THE TASK: From the entries below, list each line with "pose".
#### RECORDS SHOWN ####
(** C4 as stated fails: while [data] is a regular file, [os.path.exists]
    holds, [os.listdir] raises [NotADirectoryError], and [/health] answers
    500, from the registered handler and from the debugger alike. *)
Lemma HealthCheck_500_when_data_is_file :
  status (Server.HealthCheck false None data_is_file).1 = 500%Z /\
  status (Server.HealthCheck true None data_is_file).1 = 500%Z /\
  status (Server.HealthCheck true None data_is_file).1 <> 200%Z /\
  (Server.health data_is_file).1 = Raise NotADirectoryError.
Proof. by vm_compute. Qed.

(** A name that does not end in [.csv] is never served by [/api/]. *)
Lemma GetDataFile_non_csv_not_served (debug : bool) (origin : option string)
    (n : string) (w : world) :
  Py.endswith n ".csv" = false ->
  status (Server.GetDataFile debug origin n w).1 <> 200%Z.
Proof.
  intros Hs. destruct (Flask.is_segment n) eqn:Hseg.
  - by rewrite (GetDataFile_forbidden debug origin n w Hseg Hs).
  - unfold Server.GetDataFile. erewrite serve_not_found; cycle 1.
    { by rewrite dispatch_api, Hseg. }
    done.
Qed.

(** C10, amended: whenever the data path is absent or a directory, the
    response to [/health] has [status] equal to ["healthy"], [version] equal
    to ["3.0"], and a [data_files] list that names every entry of the data
    directory whatever its suffix, also the entries not ending in [.csv],
    which [/api/] never serves. *)
Theorem HealthCheck_fields (debug : bool) (origin : option string)
    (w : world) :
  fs w !! [Server.DATA_DIR] = None \/ fs w !! [Server.DATA_DIR] = Some Dir ->
  let r := (Server.HealthCheck debug origin w).1 in
  json_field "status" r = Some (JStr "healthy") /\
  json_field "version" r = Some (JStr "3.0") /\
  exists l,
    json_field "data_files" r = Some (JList (JStr <$> l)) /\
    (forall n, fs w !! [Server.DATA_DIR] = Some Dir ->
               is_Some (fs w !! [Server.DATA_DIR; n]) -> n ∈ l) /\
    (forall n, n ∈ l -> Py.endswith n ".csv" = false ->
               status (Server.GetDataFile debug origin n w).1 <> 200%Z).
Proof.
  intros H. cbv zeta.
  destruct (HealthCheck_ok debug origin w H) as [-> _].
  split; [done|]. split; [done|].
  exists (data_listing (fs w)). split; [done|]. split.
  - intros n Hd Hn. by apply data_listing_spec.
  - intros n _ Hs. by apply GetDataFile_non_csv_not_served.
Qed.

Lemma HealthCheck_fields_witness :
  let r := (Server.HealthCheck true None sample_world).1 in
  json_field "status" r = Some (JStr "healthy") /\
  json_field "version" r = Some (JStr "3.0") /\
  exists l,
    json_field "data_files" r = Some (JList (JStr <$> l)) /\
    (forall n, fs sample_world !! [Server.DATA_DIR] = Some Dir ->
               is_Some (fs sample_world !! [Server.DATA_DIR; n]) -> n ∈ l) /\
    (forall n, n ∈ l -> Py.endswith n ".csv" = false ->
               status (Server.GetDataFile true None n sample_world).1
               <> 200%Z).
Proof.
  apply (HealthCheck_fields true None sample_world). right. reflexivity.
Defined.
Lemma submit_sends :
  w1 = send text t1 t2 w [].
Proof.
  unfold w1, step, ChatInput.handleSubmit.
  rewrite (not_blank_truthy _ not_blank), idle. reflexivity.
Qed.

Lemma submit_app :
  app w1 = fst (App.handleSendMessage_start text t1 t2 (app w))
  /\ outstanding w1
     = outstanding w ++ [snd (App.handleSendMessage_start text t1 t2 (app w))].
Proof. rewrite submit_sends. unfold send. simpl. split; reflexivity. Qed.

Lemma submit_messages : App.messages (app w1) = App.messages (app w) ++ [u; l].
Proof.
  rewrite (proj1 submit_app), start_state. reflexivity.
Qed.

Lemma settle_app (o : Api.outcome) :
  app (step w1 (Settles k o t3))
  = App.handleSendMessage_settle
      (snd (App.handleSendMessage_start text t1 t2 (app w)))
      (Api.sendMessage o) t3 (app w1).
Proof.
  unfold step. rewrite (proj2 submit_app). unfold k.
  rewrite nth_error_snoc. reflexivity.
Qed.

(** C5: text that is not blank, submitted while no request is in flight,
    is sent: the active list grows by the user message and, after it, the
    assistant message, pending and with an empty text; when the answer
    arrives the list has the same length, its last message is that
    assistant message with the answer as text and [isTyping] false, and,
    the identifier of the pending message being carried by no other
    message of the list, nothing else has changed. *)
Theorem submission_appends_exchange (body : Api.chat_body) :
  let w2 := step w1 (Settles k (Api.ResponseOk (inr body)) t3) in
  let a := App.answered (Api.answer body) l in
  (App.messages (app w1) = App.messages (app w) ++ [u; l]
   /\ Message.isUser u = true /\ Message.text u = trim (input w)
   /\ Message.isUser l = false /\ Message.text l = []
   /\ Message.isTyping l = Some true
   /\ App.isLoading (app w1) = true
   /\ List.length (outstanding w1) = S (List.length (outstanding w)))
  /\ (List.length (App.messages (app w2))
      = (List.length (App.messages (app w)) + 2)%nat
      /\ nth_error (App.messages (app w2)) (List.length (App.messages (app w)) + 1)
         = Some a
      /\ Message.text a = Api.answer body
      /\ Message.isTyping a = Some false
      /\ Message.isUser a = false
      /\ App.isLoading (app w2) = false
      /\ outstanding w2 = outstanding w)
  /\ (Forall (fun m => Message.id m <> Message.id l) (App.messages (app w) ++ [u]) ->
      App.messages (app w2) = App.messages (app w) ++ [u; a]).
Proof.
  intros w2 a.
  assert (M2 : App.messages (app w2)
               = map (resolve t2 (Api.answer body)) (App.messages (app w) ++ [u; l])).
  { unfold w2. rewrite settle_app. unfold App.handleSendMessage_settle.
    simpl Api.sendMessage. unfold App.setIsLoading. cbn [App.messages].
    rewrite messages_on_response, submit_messages. reflexivity. }
  assert (Rl : resolve t2 (Api.answer body) l = a).
  { unfold resolve, l, loadingMsg_of. cbn [Message.id]. now rewrite Z.eqb_refl. }
  assert (L1 : List.length (outstanding w1) = S (List.length (outstanding w))).
  { rewrite (proj2 submit_app), length_app. simpl. lia. }
  assert (S1 : App.isLoading (app w1) = true).
  { rewrite (proj1 submit_app), start_state. reflexivity. }
  assert (L2 : List.length (App.messages (app w2))
               = (List.length (App.messages (app w)) + 2)%nat).
  { rewrite M2, length_map, length_app. reflexivity. }
  assert (N2 : nth_error (App.messages (app w2)) (List.length (App.messages (app w)) + 1)
               = Some a).
  { rewrite M2.
    change (App.messages (app w) ++ [u; l]) with (App.messages (app w) ++ [u] ++ [l]).
    rewrite app_assoc, map_app. simpl map. rewrite Rl.
    replace (List.length (App.messages (app w)) + 1)%nat
      with (List.length (map (resolve t2 (Api.answer body)) (App.messages (app w) ++ [u]))).
    - apply nth_error_snoc.
    - rewrite length_map, length_app. reflexivity. }
  assert (S2 : App.isLoading (app w2) = false).
  { unfold w2. rewrite settle_app. reflexivity. }
  assert (O2 : outstanding w2 = outstanding w).
  { unfold w2, step. rewrite (proj2 submit_app). unfold k.
    rewrite nth_error_snoc. cbn [outstanding]. apply remove_nth_snoc. }
  split; [|split].
  - pose proof submit_messages as M1. repeat split; assumption.
  - repeat split; assumption.
  - intros F.
    rewrite M2.
    change (App.messages (app w) ++ [u; l]) with (App.messages (app w) ++ [u] ++ [l]).
    rewrite app_assoc, map_app. simpl map. rewrite Rl.
    rewrite resolve_fresh by exact F. rewrite <- app_assoc. reflexivity.
Qed.
Lemma quiet_trans (w1 w2 w3 : World) : quiet w1 w2 → quiet w2 w3 → quiet w1 w3.
Proof.
  intros (Hn1 & Hk1 & Hc1) (Hn2 & Hk2 & Hc2). split; [congruence|split].
  - intros Hs. rewrite <- (Hk1 Hs). apply Hk2.
    specialize (Hk1 Hs). unfold cache_view in Hk1. injection Hk1 as -> _ _ _. done.
  - intros Hnone Hsome.
    destruct (decide (is_Some (userInfoCache (ghost w2)))) as [Hs|Hs].
    + pose proof (Hk2 Hs) as Hv. unfold cache_view in Hv.
      injection Hv as _ _ -> _. by apply Hc1.
    + rewrite Hc2, Hn1; [done| |done].
      destruct (userInfoCache (ghost w2)); [|done]. destruct Hs. by eexists.
Qed.

(** A parked call that goes on keeps the invariant. *)
Lemma continue_ok (s : Sys) (i : nat) :
  cache_inv s →
  cache_inv (continue i s) ∧ quiet (world s) (world (continue i s)).
Proof.
  intros [He [b Hp]]. unfold continue.
  destruct (list_find _ (pool s)) as [[n t]|] eqn:Hfind;
    [|split; [by split; [|eexists]|by apply quiet_view]].
  destruct (ready (world s) t) as [o|];
    [|split; [by split; [|eexists]|by apply quiet_view]].
  apply list_find_Some in Hfind as (Hn & _ & _).
  unfold advance. cbn [world pool spawned finished].
  destruct (pool_ok_delete _ _ _ _ _ Hp Hn) as [[Ht Hd]|(-> & Hf & Hc & Hd)].
  - destruct (run_neutral (cont t o) (world s) (Ht o)) as [Hv Hs].
    destruct (run (cont t o) (world s)) as [w' [r|p k]]; simpl in *.
    + split; [|by apply quiet_view]. split; [by eapply entry_ok_view|].
      exists b. by eapply pool_ok_view.
    + split; [|by apply quiet_view]. split; [by eapply entry_ok_view|].
      exists b. apply pool_ok_snoc_neutral; [by eapply pool_ok_view|done].
  - assert (timers (world s) = []) as Ht.
    { unfold entry_ok in He. by rewrite Hc in He. }
    destruct (Hf o (world s) Hc Ht) as [Hcm Hs].
    destruct (run (cont t o) (world s)) as [w' r]; simpl in *.
    assert (entry_ok w' ∧ quiet (world s) w') as [He' Hq].
    { destruct Hcm as [Hv|[u Hv]].
      - split; [by eapply entry_ok_view|by apply quiet_view].
      - unfold cache_view in Hv. injection Hv as Hc' Hl' Ht' Hn'.
        split.
        + unfold entry_ok. rewrite Hc'. split; [done|by eexists].
        + split; [done|]. split; [|done].
          intros [? ?]. congruence. }
    destruct r as [r|p k]; simpl.
    + split; [|done]. split; [done|].
      exists false. eauto using pool_ok_neutral_any.
    + split; [|done]. split; [done|].
      exists false.
      apply pool_ok_snoc_neutral; [by eapply pool_ok_neutral_any|done].
Qed.

Lemma spawn_ok {s : Sys} (m : Prog Result) :
  cache_inv s → starter m →
  cache_inv (spawn m s) ∧ quiet (world s) (world (spawn m s)).
Proof.
  intros [He [b Hp]] Hm. unfold spawn, advance; simpl.
  destruct (Hm (world s)) as [[Hv Hs]|(Hc & Hl & w' & p & k & Hrun & Hv & _ & Hk)].
  - destruct (run m (world s)) as [w' [r|p k]]; simpl in *.
    + split; [|by apply quiet_view]. split; [by eapply entry_ok_view|].
      exists b. by eapply pool_ok_view.
    + split; [|by apply quiet_view]. split; [by eapply entry_ok_view|].
      exists b. apply pool_ok_snoc_neutral; [by eapply pool_ok_view|done].
  - rewrite Hrun; simpl.
    unfold cache_view in Hv. injection Hv as Hc' Hl' Ht' Hn'.
    assert (b = false) as ->.
    { destruct b; [|done]. apply pool_ok_owner in Hp as [_ [? ?]]. congruence. }
    split.
    + split.
      * unfold entry_ok in *. rewrite Hc in He. simpl. by rewrite Hc', Ht'.
      * exists true. eapply pool_ok_snoc_fetcher; eauto using pool_ok_neutral_any.
    + split; [done|]. split.
      * intros [? ?]. congruence.
      * intros _ [? ?]. congruence.
Qed.

Lemma spawn_all_ok ms : ∀ s : Sys,
  cache_inv s → Forall starter ms →
  let s' := foldl (fun s m => spawn m s) s ms in
  cache_inv s' ∧ quiet (world s) (world s').
Proof.
  induction ms as [|m ms IH]; intros s Hs Hms; simpl.
  - split; [done|by apply quiet_view].
  - apply Forall_cons in Hms as [Hm Hms].
    destruct (spawn_ok m Hs Hm) as [H1 Hq1].
    destruct (IH _ H1 Hms) as [H2 Hq2]. split; [done|by eapply quiet_trans].
Qed.

Lemma settle_view p o (w : World) : cache_view (settle p o w) = cache_view w.
Proof. unfold settle. by destruct (promises w !! p) as [[r [o'|]]|]. Qed.

Lemma settle_ok (s : Sys) p o :
  cache_inv s →
  cache_inv (on_world (settle p o) s) ∧
  quiet (world s) (world (on_world (settle p o) s)).
Proof.
  intros [He [b Hp]]. pose proof (settle_view p o (world s)) as Hv.
  split; [|by apply quiet_view].
  split; [by eapply entry_ok_view|]. exists b. by eapply pool_ok_view.
Qed.

Lemma pool_ok_entry (w w' : World) ts b :
  userInfoCache (ghost w') = userInfoCache (ghost w) →
  userInfoLoading (ghost w') = userInfoLoading (ghost w) →
  pool_ok w ts b → pool_ok w' ts b.
Proof. intros Hc Hl H. induction H; econstructor; eauto; congruence. Qed.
####
ANSWER BOX:
  - pose proof submit_messages as M1. repeat split; assumption.
    + pose proof (Hk2 Hs) as Hv. unfold cache_view in Hv.
  intros [He [b Hp]]. pose proof (settle_view p o (world s)) as Hv.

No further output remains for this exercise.